Budgeting Consulting / Personal accounting services:
I have over 15 years of accounting experience in the business world along with the education to back it up – a bachelor’s degree from Northwood University with a dual major is accounting and management. And of course I graduated with my degree with honors (not tooting my horn or anything). 😉
I also have had the experience of drowning in debt with 2 car payments, a camper payment, mortgage, student loan debt, and credit card debt spread out through as many credit cards as possible. I was working 2 jobs just to pay the minimum payments, already ear marking my upcoming tax return to pay things charged throughout the year prior in which needed to be paid off before interest was going to be added, prorated back to when the charges were made from vacation trips I didn’t have the money for but deemed necessary from working 2 jobs, raising two little children, and going back to school. I deserved it, I told myself. I worked hard and deserved to play just as hard, even though I didn’t have two pennies to pay for it.
Just charge it and worry about it later. I’ll get a raise soon, right? I’ll pick up more work on the side to cover it – something.
I was drowning and after living from paycheck to paycheck, believing I was being savvy with money, I got real tired of shuffling everything. Shuffling the credit cards came of transferring debt for 0% for X-amount of months, hoping the tax return would come in just in time, to rob Peter to pay Paul – no money in the saving, no money for retirement. I got really tired of that rat race.

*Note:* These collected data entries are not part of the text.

Lemma nodup_map_filter {A B} (g : A -> B) (f : A -> bool) (l : list A) :
  NoDup (map g l) -> NoDup (map g (List.filter f l)).
Proof.
  induction l as [|x l IH]; intros H; cbn [List.filter]; [done|].
  simpl in H. inversion H as [|? ? Hx Hl]; subst.
  destruct (f x); [|by apply IH]. simpl. constructor; [|by apply IH].
  intros Hin. apply Hx. apply list_elem_of_In. apply list_elem_of_In in Hin.
  apply in_map_iff in Hin as (y & <- & Hy).
  apply filter_In in Hy as [Hy _]. by apply in_map.
Qed.

Lemma nodup_map_firstn {A B} (g : A -> B) (n : nat) (l : list A) :
  NoDup (map g l) -> NoDup (map g (firstn n l)).
Proof.
  revert l; induction n as [|n IH]; intros [|x l] H; [constructor..|].
  simpl in *. inversion H as [|? ? Hx Hl]; subst. constructor; [|by apply IH].
  intros Hin. apply Hx. apply list_elem_of_In. apply list_elem_of_In in Hin.
  apply in_map_iff in Hin as (y & <- & Hy).
  apply in_map. by apply (firstn_in n).
Qed.

(** The disliked-genre filter returns its input or a filtered copy of it. *)
Lemma filter_disliked_shape (d : Database) (ms : list Movie) (uid : Z) :
  _filter_disliked_genres d ms uid = ms \/
  exists f, _filter_disliked_genres d ms uid = List.filter f ms.
Proof.
  unfold _filter_disliked_genres.
  destruct (find_user d uid) as [u|]; [|by left].
  destruct (genre_preferences u) as [[|p prefs]|]; try by left.
  case_bool_decide; [by left|].
  destruct (List.filter _ ms) as [|m l] eqn:E; [by left|].
  right. eexists. symmetry. exact E.
Qed.

Lemma filter_disliked_nodup_length (d : Database) (ms : list Movie) (uid : Z) :
  NoDup (map movie_id ms) ->
  NoDup (map movie_id (_filter_disliked_genres d ms uid)) /\
  (length (_filter_disliked_genres d ms uid) <= length ms)%nat.
Proof.
  intros H. destruct (filter_disliked_shape d ms uid) as [-> | [f ->]]; [done|].
  split; [by apply nodup_map_filter|]. apply filter_length_le.
Qed.

Lemma filter_disliked_In (d : Database) (ms : list Movie) (uid : Z) (m : Movie) :
  In m (_filter_disliked_genres d ms uid) -> In m ms.
Proof.
  destruct (filter_disliked_shape d ms uid) as [-> | [f ->]]; [done|].
  intros Hm. by apply filter_In in Hm as [? _].
Qed.

(** ** Growing a recommendation list without repeating a movie *)

Lemma snoc_nodup (recs : list Movie) (m : Movie) :
  NoDup (map movie_id recs) -> z_in (movie_id m) (map movie_id recs) = false ->
  NoDup (map movie_id (recs ++ [m])).
Proof.
  intros H Hn. apply z_in_false in Hn. rewrite map_app. simpl.
  rewrite (Permutation_app_comm _ [_]). constructor; [|done].
  by rewrite list_elem_of_In.
Qed.

Lemma add_new_nodup (cap : nat) (recs : list Movie) (m : Movie) :
  NoDup (map movie_id recs) -> NoDup (map movie_id (add_new cap recs m)).
Proof.
  intros H. unfold add_new. destruct (z_in _ _) eqn:E; simpl; [done|].
  destruct (_ <? _)%nat; [by apply snoc_nodup|done].
Qed.

Lemma add_new_uncapped_nodup (recs : list Movie) (m : Movie) :
  NoDup (map movie_id recs) -> NoDup (map movie_id (add_new_uncapped recs m)).
Proof.
  intros H. unfold add_new_uncapped. destruct (z_in _ _) eqn:E; simpl; [done|].
  by apply snoc_nodup.
Qed.

Lemma fold_add_new_nodup (cap : nat) (l acc : list Movie) :
  NoDup (map movie_id acc) -> NoDup (map movie_id (fold_left (add_new cap) l acc)).
Proof.
  revert acc; induction l as [|x l IH]; intros acc H; simpl; [done|].
  apply IH. by apply add_new_nodup.
Qed.

Lemma fold_uncapped_nodup (l acc : list Movie) :
  NoDup (map movie_id acc) -> NoDup (map movie_id (fold_left add_new_uncapped l acc)).
Proof.
  revert acc; induction l as [|x l IH]; intros acc H; simpl; [done|].
  apply IH. by apply add_new_uncapped_nodup.
Qed.

Lemma fold_add_new_length (cap : nat) (l acc : list Movie) :
  (length acc <= cap)%nat -> (length (fold_left (add_new cap) l acc) <= cap)%nat.
Proof.
  revert acc; induction l as [|x l IH]; intros acc H; simpl; [done|].
  apply IH. unfold add_new. destruct (negb _); simpl; [|done].
  destruct (Nat.ltb_spec (length acc) cap); simpl; [rewrite length_app; simpl; lia|done].
Qed.

Definition fill_step (n : nat) (acc : list Movie) (m : Movie) : list Movie :=
  if (n <=? length acc)%nat then acc
  else if negb (z_in (movie_id m) (map movie_id acc)) then acc ++ [m] else acc.

Lemma fill_remaining_fold (n : nat) (recs pool : list Movie) :
  fill_remaining n recs pool =
  if (length recs <? n)%nat then
    fold_left (fill_step n)
      (List.filter (fun m => negb (z_in (movie_id m) (map movie_id recs))) pool) recs
  else recs.
Proof. reflexivity. Qed.

Lemma fold_fill_nodup (n : nat) (l acc : list Movie) :
  NoDup (map movie_id acc) -> NoDup (map movie_id (fold_left (fill_step n) l acc)).
Proof.
  revert acc; induction l as [|x l IH]; intros acc H; simpl; [done|].
  apply IH. unfold fill_step. destruct (_ <=? _)%nat; [done|].
  destruct (z_in _ _) eqn:E; simpl; [done|]. by apply snoc_nodup.
Qed.

Lemma fill_remaining_nodup (n : nat) (recs pool : list Movie) :
  NoDup (map movie_id recs) -> NoDup (map movie_id (fill_remaining n recs pool)).
Proof.
  intros H. rewrite fill_remaining_fold. destruct (_ <? _)%nat; [|done].
  by apply fold_fill_nodup.
Qed.

Lemma warm_tail_nodup (n : nat) (a b c : list Movie) (iw cw : nat) (recs : list Movie) :
  NoDup (map movie_id recs) -> NoDup (map movie_id (warm_tail n a b c iw cw recs)).
Proof.
  intros H. unfold warm_tail. apply fill_remaining_nodup.
  apply fold_add_new_nodup, fold_add_new_nodup, H.
Qed.

Lemma compose_warm_nodup (n : nat) (a b c : list Movie) :
  NoDup (map movie_id (compose_warm n a b c)).
Proof.
  unfold compose_warm. apply warm_tail_nodup, fold_uncapped_nodup. constructor.
Qed.

Lemma compose_warm_embeddings_nodup (n : nat) (e a b c : list Movie) :
  NoDup (map movie_id (compose_warm_embeddings n e a b c)).
Proof.
  unfold compose_warm_embeddings. apply warm_tail_nodup, fold_add_new_nodup,
    fold_uncapped_nodup. constructor.
Qed.

Lemma cold_start_nodup_length (d : Database) (u : option User) (uid : Z) (n : nat)
    (context : option Context) :
  NoDup (map movie_id (cold_start_recommendations d u uid n context)) /\
  (length (cold_start_recommendations d u uid n context) <= n)%nat.
Proof.
  unfold cold_start_recommendations.
  set (r1 := match u with
             | Some usr => if prefs_truthy (genre_preferences usr)
                           then fold_left (add_new n) (get_genre_based_recommendations d uid n) []
                           else []
             | None => [] end).
  assert (H1 : NoDup (map movie_id r1) /\ (length r1 <= n)%nat).
  { subst r1. destruct u as [usr|]; [|split; [constructor|simpl; lia]].
    destruct (prefs_truthy _); [|split; [constructor|simpl; lia]].
    split; [apply fold_add_new_nodup; constructor|apply fold_add_new_length; simpl; lia]. }
  set (r2 := match u with
             | Some usr =>
                 if (length r1 <? n)%nat && (z_truthy (age usr) || str_truthy (location usr))
                 then fold_left (add_new n) (get_demographic_recommendations d uid (n - length r1)) r1
                 else r1
             | None => r1 end).
  assert (H2 : NoDup (map movie_id r2) /\ (length r2 <= n)%nat).
  { subst r2. destruct u as [usr|]; [|exact H1].
    destruct ((length r1 <? n)%nat && _); [|exact H1].
    split; [apply fold_add_new_nodup, H1|apply fold_add_new_length, H1]. }
  set (r3 := if (length r2 <? n)%nat
             then fold_left (add_new n) (_get_popular_movies d (n - length r2) uid) r2 else r2).
  assert (H3 : NoDup (map movie_id r3) /\ (length r3 <= n)%nat).
  { subst r3. destruct (length r2 <? n)%nat; [|exact H2].
    split; [apply fold_add_new_nodup, H2|apply fold_add_new_length, H2]. }
  set (r4 := match context with
             | Some c => if (0 <? length r3)%nat then _apply_temporal_filtering r3 c else r3
             | None => r3 end).
  assert (H4 : NoDup (map movie_id r4) /\ (length r4 <= n)%nat).
  { subst r4. destruct context as [c|]; [|exact H3]. destruct (0 <? length r3)%nat; [|exact H3].
    pose proof (rerank_by_score_perm
      (temporal_score (time_genre_preferences (time_period (temporal c)))
         (if is_weekend (temporal c)
          then ["Action"; "Adventure"; "Science Fiction"; "Fantasy"; "Drama"]
          else ["Comedy"; "Animation"; "Romance"; "Documentary"]) (is_weekend (temporal c))) r3)
      as Hp.
    unfold _apply_temporal_filtering. rewrite Hp. done. }
  destruct (filter_disliked_nodup_length d r4 uid (proj1 H4)) as [Ha Hb].
  split; [done|]. lia.
Qed.

Lemma warm_finish_nodup_length (d : Database) (context : option Context) (uid : Z) (n : nat)
    (hybrid : list Movie) :
  NoDup (map movie_id hybrid) ->
  NoDup (map movie_id (firstn n (_filter_disliked_genres d (rerank context hybrid) uid))) /\
  (length (firstn n (_filter_disliked_genres d (rerank context hybrid) uid)) <= n)%nat.
Proof.
  intros H. split; [|rewrite length_firstn; lia].
  apply nodup_map_firstn. apply filter_disliked_nodup_length.
  destruct context as [c|]; [|done]. unfold rerank.
  unfold _apply_diversity_boost, _apply_diversity_boost_with, _apply_temporal_filtering.
  case_bool_decide; rewrite ?rerank_by_score_perm; done.
Qed.

(** X1: The hybrid list never names a movie twice and never has more than [n]
    entries, on the cold-start and on the warm path, with or without
    context and embeddings, whatever the numeric kernels return. *)
Theorem hybrid_distinct_and_bounded cos ts emb (s : Store) (uid : Z) (n : nat)
    (use_context use_embeddings : bool) (now_hour now_weekday : Z) :
  let res := fst (get_hybrid_recommendations cos ts emb uid n use_context use_embeddings
                    now_hour now_weekday s) in
  NoDup (map movie_id res) /\ (length res <= n)%nat.
Proof.
  unfold get_hybrid_recommendations, _is_cold_start_user, st_bind, st_read, st_ret.
  cbn [fst snd].
  destruct (_ <? cold_start_threshold)%nat; [apply cold_start_nodup_length|].
  destruct use_embeddings.
  - destruct (get_embedding_recommendations cos ts emb uid n s) as [e s1].
    destruct (get_svd_recommendations cos ts uid n s1) as [v s2]. cbn [fst snd].
    destruct use_context;
      [apply (warm_finish_nodup_length _ (Some _))|apply (warm_finish_nodup_length _ None)];
      apply compose_warm_embeddings_nodup.
  - destruct (get_svd_recommendations cos ts uid n s) as [v s2]. cbn [fst snd].
    destruct use_context;
      [apply (warm_finish_nodup_length _ (Some _))|apply (warm_finish_nodup_length _ None)];
      apply compose_warm_nodup.
Qed.

(** ** Size of the warm composition *)

(** The set of movie ids of a candidate list. *)
Definition ids_set (l : list Movie) : gset Z := list_to_set (map movie_id l).

Lemma ids_set_app (l1 l2 : list Movie) : ids_set (l1 ++ l2) = ids_set l1 ∪ ids_set l2.
Proof. unfold ids_set. rewrite map_app. apply list_to_set_app_L. Qed.

Lemma ids_set_cons (m : Movie) (l : list Movie) : ids_set (m :: l) = {[movie_id m]} ∪ ids_set l.
Proof. reflexivity. Qed.

Lemma elem_of_ids_set (k : Z) (l : list Movie) : k ∈ ids_set l <-> In k (map movie_id l).
Proof. unfold ids_set. by rewrite elem_of_list_to_set, list_elem_of_In. Qed.

Lemma size_ids_set (l : list Movie) : NoDup (map movie_id l) -> size (ids_set l) = length l.
Proof. intros H. unfold ids_set. rewrite size_list_to_set by done. apply length_map. Qed.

I was very good at my job as an accountant, keeping my employer on a balanced budget, but I was being weighted down by debt and was getting so damn tired of it. I was so tired I actually did something about it.
I took my knowledge and applied it to my life. I started Financial Peace University, a program through Dave Ramsey, and for the first time in my life, I was on the right track getting my finances straight. I followed his baby steps, I read his book; I was all in. My accounting brain was soaking up everything he was teaching. I hustled to get baby step #1 done. Baby step #2 took over 3 years, being in so much debt.
In the middle of baby step #2, I went through a bitter divorce, getting stuck with the all debt because the ex was an A**hole! So as a single mom of 2 children, I bared $25,000 of debt and the mortgage on the house. Unable to make the monthly payments on the remaining debt (which was around $300/month in minimum payments), I “gazelle-d it” as Dave Ramsey would put it and had that debt paid off within 9 months. (Hint: I sold everything and anything I didn’t need, eat lots of cheap pasta, and any extra dollars were thrown at it. )
Fast forward to today, I am on baby step #4 and excited to be getting close to baby step #5.
Sure anybody can purchase the Dave Ramsey Financial Peace University kit and go through the classes – which I HIGHLY recommend doing! It was a HUGE eye opening experience. The kicker is staying accountable and staying with the program. The program isn’t to be looked at as a diet but a change in way of life.
I went through the Financial Peace University program with a person we will call Jill (to keep the person’s identify private). Jill reached baby step #1. Then when I asked how she was doing one day in class, and she stated she had to use the emergency fund. I asked what happened, thinking her car broke down, or something unplanned accrued. She stated, I needed it for rent…… Rent wasn’t an emergency since it is due the same day of every month – completely against what we were being taught.
Fast forward to the present, Jill is not on the Dave Ramsey program and I have the feeling she is going the opposite direction which saddens me.
Moral to telling you about Jill is that, not everyone is disciplined to go through the challenging times to get debt free, into a great place where one can be independent and feel security in providing for oneself.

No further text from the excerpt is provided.